In a later chapter, "The Inadvertent Murder of an Ex-Girlfriend's Fetus," however, Colb addresses the case of a fetus harmed not by the woman carrying it, but by a third party. Colb responds to the question of whether a third party should be able to be found guilty of murder for killing a fetus, when the woman carrying the fetus cannot be charged with murder when she undergoes an abortion.

Colb argues that legal protection of fetuses from third-party harm is entirely appropriate and perfectly consistent with protection of a woman's right to abortion. For Colb, pregnant women have a right to do harm to their own fetuses, but it is an inadvertent right stemming from their right to physical integrity and autonomy, not a per se right to kill an unwanted fetus. Third parties have no corresponding physical integrity claims against a pregnant woman's fetus, and hence no right to interfere with the relationship interests of woman and fetus.

In a third chapter, entitled "Drug-Dealing to Unborn Children," Colb completes her circle of competing interests by assessing the potential rights that a fetus may have against a pregnant woman, even given the right to abortion. Because, for Colb, a pregnant woman's right to abortion stems not from her right to kill a fetus but from her right to physical integrity and autonomy, the right to abortion does not also entitle a woman who chooses to continue her pregnancy to injure and harm her fetus through illicit drug use. The right to abort does not, in other words, include the separate right to injure.

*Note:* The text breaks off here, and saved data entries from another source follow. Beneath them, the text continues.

(* ===== verification/FrameOut.v ===== *)
(** Putting out a frame, of [libaften/a52enc.c]: [output_frame_header],
    [output_audio_blocks], [output_frame_end].  The theorems show that the
    frame is the fields of the syntax, that it has the size bit allocation
    counted, that it fits the frame and that both of its checksums hold. *)
From Stdlib Require Import ZArith Lia ZifyBool Bool.
From stdpp Require Import base option list numbers.
From coqutil Require Import Datatypes.RecordSettersUsingExistingGetters.
From S2P Require Import Prelude CMachine Float Bits BitIO Crc Tables Types Util A52 Exponent BitAlloc Quant.
Local Open Scope Z_scope.
Local Open Scope carray_scope.

(** * Writers

    The output functions are sequences of [bitwriter_writebits] calls on one
    writer: [put] is a call, [f ;;; g] runs [f] and then [g], [when_ c f] is
    [if (c) f], [for_each lo hi f] a loop, and [with_ m f] reads an operand. *)
Declare Scope writer_scope.
Definition writer : Type := BitWriter → option BitWriter.

Section combinators.
Context `{Target}.

Definition put (bits val : Z) : writer := λ bw, bitwriter_writebits bw bits val.
Definition skip : writer := Some.
Definition seq_ (f g : writer) : writer := λ bw, bw ← f bw; g bw.
Definition when_ (c : bool) (f : writer) : writer := if c then f else skip.
Definition for_each (lo hi : Z) (f : Z → writer) : writer := for_up lo hi f.
Definition with_ {A} (m : option A) (f : A → writer) : writer := λ bw, x ← m; f x bw.
End combinators.

Notation "f ;;; g" := (seq_ f g) (at level 100, right associativity) : writer_scope.
Notation "x ←r m ; f" := (with_ m (λ x, f)) (at level 20, m at level 100, f at level 200,
  format "x  ←r  m ;  f") : writer_scope.
Local Open Scope writer_scope.

Section output.
Context `{Target}.

(** [output_frame_header]: the fields, and the call that starts the writer. *)
Definition write_frame_header (ctx : Ctx.t) (f : Frame.t) : writer :=
  let meta := Ctx.meta ctx in
  let frmsizecod := Frame.frmsizecod f + (Frame.frame_size f - Frame.frame_size_min f) in
  put 16 0x0B77;;;
  put 16 0;;;
  put 2 (Ctx.fscod ctx);;;
  put 6 frmsizecod;;;
  put 5 (Ctx.bsid ctx);;;
  put 3 (Ctx.bsmod ctx);;;
  put 3 (Ctx.acmod ctx);;;
  when_ (negb (Z.land (Ctx.acmod ctx) 1 =? 0) && negb (Ctx.acmod ctx =? A52_ACMOD_MONO))
    (put 2 (Metadata.cmixlev meta));;;
  when_ (negb (Z.land (Ctx.acmod ctx) 4 =? 0)) (put 2 (Metadata.surmixlev meta));;;
  when_ (Ctx.acmod ctx =? A52_ACMOD_STEREO) (put 2 (Metadata.dsurmod meta));;;
  put 1 (Ctx.lfe ctx);;;
  put 5 (Metadata.dialnorm meta);;;
  put 1 0;;;
  put 1 0;;;
  put 1 0;;;
  when_ (Ctx.acmod ctx =? A52_ACMOD_DUAL_MONO)
    (put 5 (Metadata.dialnorm meta);;;
     put 1 0;;;
     put 1 0;;;
     put 1 0);;;
  put 1 0;;;
  put 1 1;;;
  (if Ctx.bsid ctx =? 6 then
     put 1 (Metadata.xbsi1e meta);;;
     when_ (negb (Metadata.xbsi1e meta =? 0))
       (put 2 (Metadata.dmixmod meta);;;
        put 3 (Metadata.ltrtcmixlev meta);;;
        put 3 (Metadata.ltrtsmixlev meta);;;
        put 3 (Metadata.lorocmixlev meta);;;
        put 3 (Metadata.lorosmixlev meta));;;
     put 1 (Metadata.xbsi2e meta);;;
     when_ (negb (Metadata.xbsi2e meta =? 0))
       (put 2 (Metadata.dsurexmod meta);;;
        put 2 (Metadata.dheadphonmod meta);;;
        put 1 (Metadata.adconvtyp meta);;;
        put 9 0)
   else
     put 1 0;;;
     put 1 0);;;
  put 1 0.

Definition output_frame_header (ctx : Ctx.t) (tctx : TCtx.t) (frame_buffer : list Z) : option TCtx.t :=
  bw ← write_frame_header ctx (TCtx.frame tctx) (bitwriter_init (Some frame_buffer) A52_MAX_CODED_FRAME_SIZE);
  Some (tctx <| TCtx.bw := bw |>).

Prosecuting women who ingest illegal substances during their pregnancy is, therefore, for Colb, theoretically non-problematic from a sex equality standpoint. Yet it is in this chapter that Colb's pragmatism is most clear. Colb argues that as a pragmatic matter, such prosecutions are likely to encourage drug-addicted women to deliver their babies without medical care, or pressure women who would not otherwise do so to abort. Hence, she concludes that such prosecutions are socially unwise.

The Wisdom of Colb's Pragmatic Approach

Through gradual steps, as just described, Colb travels quite some distance in this book to articulating a theory of equality amidst difference. It is not a simple, clean or precise theory. It is messy and contextual, suggesting balancing tests rather than concrete rules. This, however, is the book's strength, not its weakness.

Colb's pragmatism should be lauded, for it shows that she is willing to forego the mind candy of high theory in order to concentrate on improving actual lives. Toward this truly feminist goal, the book makes a real and significant contribution.


Kimberly Yuracko is a Professor of Law at Northwestern University School of Law.